Rudd back as Australian PM after Gillard loses labour ballot
27 Jun 2013
Australia's first women prime minister Julia Gillard lost the labour party leadership ballot just months ahead of the general elections due in September to rival Kevin Rudd, whom she had ousted and repalced in 2010.
Rudd yesterday emerged Labour party leader following a ballot of MPs in which he secured 57 votes to Gillard's 45. The dramatic development unseats an Australian prime minister in the first term of office for only second time in Australia's history. The first to be removed so was Rudd.
In his victory speech, in which he promised to work towards winning the election in September, Rudd, a former diplomat and fluent Mandarin speakr, said, "In 2007 the Australian people elected me to be their prime minister. That is a task that I resume today with humility, with honour and with an important sense of energy and purpose."
Paying tribute to Julia Gillard, he said, "She is a woman of extraordinary intelligence, great strength, great energy. All of you across the nation would recognise those formidable attributes," he said. "Julia has achieved much under the difficult circumstances of minority government, helped by a dedicated set of ministers."
"She has been a remarkable reformer and I acknowledge those contributions this evening," he said.
Rudd, who may prepone the 14 September general elections, added he had taken up the challenge of the leadership because he could not "stand idly by and allow a (conservative ) Abbott government come to power in this country by default".
However, Rudd is reported to face tough challenges ahead as he returns to lead a minority government, with almost half his party's parliamentarians bitterly opposed to him.
While Rudd is popular with voters, his colleagues and senior civil servants loathe him for his foul-tempered, despotic and terminally indecisive nature.

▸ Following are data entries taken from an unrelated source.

(** * sing-box-windows: the application entry point [src/main.ts]

    The module body of [main.ts] and the closures it creates are embedded
    as programs of a small state-and-exception monad.  The collaborators
    the entry point calls (Vue, the stores, the memory and performance
    utilities, the browser) are outside this file: their behaviour is a
    parameter [env], and every interaction with them is recorded, with its
    outcome, in a trace. *)

From stdpp Require Import base gmap strings list pretty.

Open Scope Z_scope.

(** ** Values *)

(** Functions created by [main.ts], named by the place that creates them. *)
Inductive closure :=
| UnloadHandler      (* the 'beforeunload' listener, line 36 *)
| CheckMemory        (* debugMemory.checkMemory, line 78 *)
| GetStats           (* debugMemory.getStats, line 79 *)
| CleanupAll         (* debugMemory.cleanupAll, line 80 *)
| ErrorHandler       (* app.config.errorHandler, line 130 *)
| ConsoleError.      (* console.error passed to .catch, line 95 *)

(** The performance singletons imported on lines 13-15. *)
Inductive tool :=
| MemoryMonitor | BundleAnalyzer | CodeSplittingManager
| ComponentPreloader | EventListenerManager.

(** JavaScript values, as far as the entry point handles them.  Objects
    are references: two object literals with the same fields are different
    values. *)
Inductive value :=
| VUndefined
| VString (s : string)
| VNumber (n : Z)
| VClosure (f : closure)
| VObject (loc : nat)         (* an object literal allocated by main.ts *)
| VTool (t : tool)
| VPromise (p : nat)
| VTypeError (msg : string)
| VForeign (n : nat).         (* any other value the environment produces *)

Global Instance closure_eq_dec : EqDecision closure.
Proof. solve_decision. Defined.
Global Instance tool_eq_dec : EqDecision tool.
Proof. solve_decision. Defined.
Global Instance value_eq_dec : EqDecision value.
Proof. solve_decision. Defined.

(** The fields of an object literal, in source order. *)
Definition object := list (string * value).

(** ** Interactions with the collaborators *)

(** Every method the entry point (or one of its closures) calls. *)
Inductive call :=
| CreateApp                                (* createApp(App) *)
| UsePinia                                 (* usePinia(app) *)
| AppUse (plugin : string)                 (* app.use(router), app.use(i18n) *)
| StoreManagerInitialize                   (* storeManager.initialize() *)
| LeakStartMonitoring (ms : Z)             (* memoryLeakDetector.startMonitoring *)
| LeakStopMonitoring                       (* memoryLeakDetector.stopMonitoring *)
| LeakForceCheck                           (* memoryLeakDetector.forceCheck *)
| LeakGetMemoryStats                       (* memoryLeakDetector.getMemoryStats *)
| WsCleanerCleanupAll                      (* webSocketCleaner.cleanupAll *)
| StoreCleanerCleanupAll                   (* StoreCleaner.cleanupAll *)
| WsServiceDestroyInstance                 (* WebSocketService.destroyInstance *)
| MemOptGetInstance                        (* MemoryOptimizer.getInstance *)
| MemOptCleanup                            (* (that instance).cleanup *)
| MemMonStartMonitoring (ms : Z)           (* memoryMonitor.startMonitoring *)
| MemMonStopMonitoring                     (* memoryMonitor.stopMonitoring *)
| PreloadComponent (name : string)         (* componentPreloader.preloadComponent *)
| PreloaderDestroy                         (* componentPreloader.destroy *)
| ListenerManagerCleanup                   (* eventListenerManager.cleanup *)
| CodeSplittingCleanup                     (* codeSplittingManager.cleanup *)
| BundlePrintReport                        (* bundleAnalyzer.printReport *)
| AppMount (selector : string).            (* app.mount('#app') *)

(** The two modules loaded with [import()] inside the unload handler. *)
Inductive module_path :=
| WebsocketServiceModule      (* '@/services/websocket-service' *)
| MemoryOptimizationModule.   (* '@/utils/memory-optimization' *)

Global Instance call_eq_dec : EqDecision call.
Proof. solve_decision. Defined.
Global Instance module_path_eq_dec : EqDecision module_path.
Proof. solve_decision. Defined.

(** How a call (or an awaited import) ends. *)
Inductive outcome :=
| Returns (v : value)
| Throws (e : value).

Gillard's downfall was brought about by the very person who was instrumental in her ascension to the prime minister's office in 2010 -- Bill Shorten - an influential figure in Australian Labour Party, who publicly switched support to Rudd's camp 20 minutes before the voting for the party leadership.
Earlier in 2010 Shorten, the son-in-law of Australian governor general Quentin Bryce, had a falling out with Rudd under whom he had served as his deputy.
Rudd enjoyed widespread popularity after he was elected in 2007, ending 11 years of conservative rule. However, his approval ratings dropped after he announced a new tax on wealthy mining companies, and abandoned an emissions trading scheme.